Dataset entries:
(* ===== verification/RwLock.v ===== *)
(** The read-write lock and the one-time initialisation of pthread.c
    (src/src/yos/impl/proc/pthread.c), each packed into one cell. *)
From S2P Require Import Prelude Futex.

Definition RW_FREE : Z := 0.
Definition RW_WRITER : Z := 4294967295.

Inductive mode : Type := Reader | Writer.

#[export] Instance mode_eq_dec : EqDecision mode.
Proof. solve_decision. Defined.

(** The C functions, by program counter; [try] is [try_only]. *)
Inductive rw_pc : Type :=
| RwGuest
| RdLoad (a : Z) (try : bool)
| RdCas (a : Z) (try : bool) (st : Z)
| RdWait (a st : Z)
| RdPark (a st start : Z)
| WrLoad (a : Z) (try : bool)
| WrCas (a : Z) (try : bool)
| WrWait (a st : Z)
| WrPark (a st start : Z)
| RuLoad (a : Z)
| RuCas (a st new_st : Z)
| RuNotify (a : Z).

(** [rw_held] is a ghost: the locks the thread has and how. *)
Record rw_thread : Type := RwThread { rw_at : rw_pc; rw_held : list (Z * mode); rw_result : Z }.

Definition rw_goto (p : rw_pc) (t : rw_thread) : rw_thread := RwThread p (rw_held t) (rw_result t).
Definition rw_ret (r : Z) (t : rw_thread) : rw_thread := RwThread RwGuest (rw_held t) r.
Definition rw_take (a : Z) (k : mode) (t : rw_thread) : rw_thread := RwThread RwGuest ((a, k) :: rw_held t) 0.

Fixpoint drop_held (a : Z) (l : list (Z * mode)) : list (Z * mode) :=
  match l with [] => [] | e :: l' => if e.1 =? a then l' else e :: drop_held a l' end.

Definition rw_drop (a : Z) (t : rw_thread) : rw_thread := RwThread (RuNotify a) (drop_held a (rw_held t)) (rw_result t).

Definition rw_rdlock_impl (w : wake) (s : shared) (t : rw_thread) : option (shared * rw_thread) :=
  match rw_at t with
  | RdLoad a try =>
      let st := cell s a in
      Some (s, if negb (st =? RW_WRITER) && (st <? RW_WRITER - 1) then rw_goto (RdCas a try st) t
               else if try : bool then rw_ret EBUSY t else rw_goto (RdWait a st) t)
  | RdCas a try st =>
      let '(c, s') := cas a st (u32 (st + 1)) s in
      Some (s', if c =? st then rw_take a Reader t else rw_goto (RdLoad a try) t)
  | RdWait a st =>
      Some (s, rw_goto (match wait_enter s a st with inl _ => RdLoad a false | inr start => RdPark a st start end) t)
  | RdPark a st start =>
      match wait_turn w false s a st start with
      | None => None
      | Some None => Some (s, t)
      | Some (Some _) => Some (s, rw_goto (RdLoad a false) t)
      end
  | _ => None
  end.

Definition rw_wrlock_impl (w : wake) (s : shared) (t : rw_thread) : option (shared * rw_thread) :=
  match rw_at t with
  | WrLoad a try =>
      let st := cell s a in
      Some (s, if st =? RW_FREE then rw_goto (WrCas a try) t
               else if try : bool then rw_ret EBUSY t else rw_goto (WrWait a st) t)
  | WrCas a try =>
      let '(c, s') := cas a RW_FREE RW_WRITER s in
      Some (s', if c =? RW_FREE then rw_take a Writer t else rw_goto (WrLoad a try) t)
  | WrWait a st =>
      Some (s, rw_goto (match wait_enter s a st with inl _ => WrLoad a false | inr start => WrPark a st start end) t)
  | WrPark a st start =>
      match wait_turn w false s a st start with
      | None => None
      | Some None => Some (s, t)
      | Some (Some _) => Some (s, rw_goto (WrLoad a false) t)
      end
  | _ => None
  end.

Definition rw_unlock_impl (s : shared) (t : rw_thread) : option (shared * rw_thread) :=
  match rw_at t with
  | RuLoad a =>
      let st := cell s a in
      Some (s, if st =? RW_WRITER then rw_goto (RuCas a st RW_FREE) t
               else if 0 <? st then rw_goto (RuCas a st (u32 (st - 1))) t
               else rw_ret EINVAL t)
  | RuCas a st new_st =>
      let '(c, s') := cas a st new_st s in
      Some (s', if c =? st then rw_drop a t else rw_goto (RuLoad a) t)
  | RuNotify a => Some (m3Atomic_Notify s, rw_ret 0 t)
  | _ => None
  end.

Definition rw_run (w : wake) (s : shared) (t : rw_thread) : option (shared * rw_thread) :=
  match rw_at t with
  | RwGuest => None
  | RdLoad _ _ | RdCas _ _ _ | RdWait _ _ | RdPark _ _ _ => rw_rdlock_impl w s t
  | WrLoad _ _ | WrCas _ _ | WrWait _ _ | WrPark _ _ _ => rw_wrlock_impl w s t
  | RuLoad _ | RuCas _ _ _ | RuNotify _ => rw_unlock_impl s t
  end.

(** The imports; a null pointer gives -1. *)
Inductive rw_api : Type :=
| host_pthread_rwlock_rdlock (rw : option Z)
| host_pthread_rwlock_wrlock (rw : option Z)
| host_pthread_rwlock_tryrdlock (rw : option Z)
| host_pthread_rwlock_trywrlock (rw : option Z)
| host_pthread_rwlock_unlock (rw : option Z).

Definition rw_entry (c : rw_api) : Z + rw_pc :=
  let at_rw p f := match p with Some a => inr (f a) | None => inl (-1) end in
  match c with
  | host_pthread_rwlock_rdlock p => at_rw p (fun a => RdLoad a false)
  | host_pthread_rwlock_wrlock p => at_rw p (fun a => WrLoad a false)
  | host_pthread_rwlock_tryrdlock p => at_rw p (fun a => RdLoad a true)
  | host_pthread_rwlock_trywrlock p => at_rw p (fun a => WrLoad a true)
  | host_pthread_rwlock_unlock p => at_rw p RuLoad
  end.

Definition rw_start (c : rw_api) (t : rw_thread) : rw_thread :=
  match rw_entry c with inl r => rw_ret r t | inr p => rw_goto p t end.

(** * pthread_once *)

Definition ONCE_NEW : Z := 0.
Definition ONCE_IN_PROGRESS : Z := 1.
Definition ONCE_DONE : Z := 2.

Inductive once_pc : Type :=
| OnGuest
| OnCas (o fn_idx : Z)
| OnRun (o fn_idx : Z)
| OnStore (o : Z) (ok : bool)
| OnNotify (o : Z) (ok : bool)
| OnTest (o : Z)
| OnWait (o : Z)
| OnPark (o start : Z).

(** Ghosts: the cells whose routine this thread has started, and those for which
    a call of it has returned. *)
Record once_thread : Type := OnceThread { on_at : once_pc; on_ran : list Z; on_returned : list Z; on_result : Z }.

Definition on_goto (p : once_pc) (t : once_thread) : once_thread := OnceThread p (on_ran t) (on_returned t) (on_result t).
Definition on_ret (o r : Z) (t : once_thread) : once_thread := OnceThread OnGuest (on_ran t) (o :: on_returned t) r.
Definition on_start (o fn_idx : Z) (t : once_thread) : once_thread :=
  OnceThread (OnRun o fn_idx) (o :: on_ran t) (on_returned t) (on_result t).

Section Once.
(** Whether the routine at a table index exists, compiles and does not trap. *)
Variable routine_ok : Z -> bool.

Definition host_pthread_once (w : wake) (s : shared) (t : once_thread) : option (shared * once_thread) :=
  match on_at t with
  | OnGuest => None
  | OnCas o f =>
      let '(c, s') := cas o ONCE_NEW ONCE_IN_PROGRESS s in
      Some (s', if c =? ONCE_NEW then on_start o f t else on_goto (OnTest o) t)
  | OnRun o f => Some (s, on_goto (OnStore o (routine_ok f)) t)
  | OnStore o ok => Some (store o ONCE_DONE s, on_goto (OnNotify o ok) t)
  | OnNotify o ok => Some (m3Atomic_Notify s, on_ret o (if ok : bool then 0 else -1) t)
  | OnTest o => Some (s, if cell s o =? ONCE_DONE then on_ret o 0 t else on_goto (OnWait o) t)
  | OnWait o =>
      Some (s, on_goto (match wait_enter s o ONCE_IN_PROGRESS with inl _ => OnTest o | inr start => OnPark o start end) t)
  | OnPark o start =>
      match wait_turn w false s o ONCE_IN_PROGRESS start with
      | None => None
      | Some None => Some (s, t)
      | Some (Some _) => Some (s, on_goto (OnTest o) t)
      end
  end.
End Once.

§ Problem details
Read through the entries and count the lines where "list" appears; respond with the number only.

§ Response below
3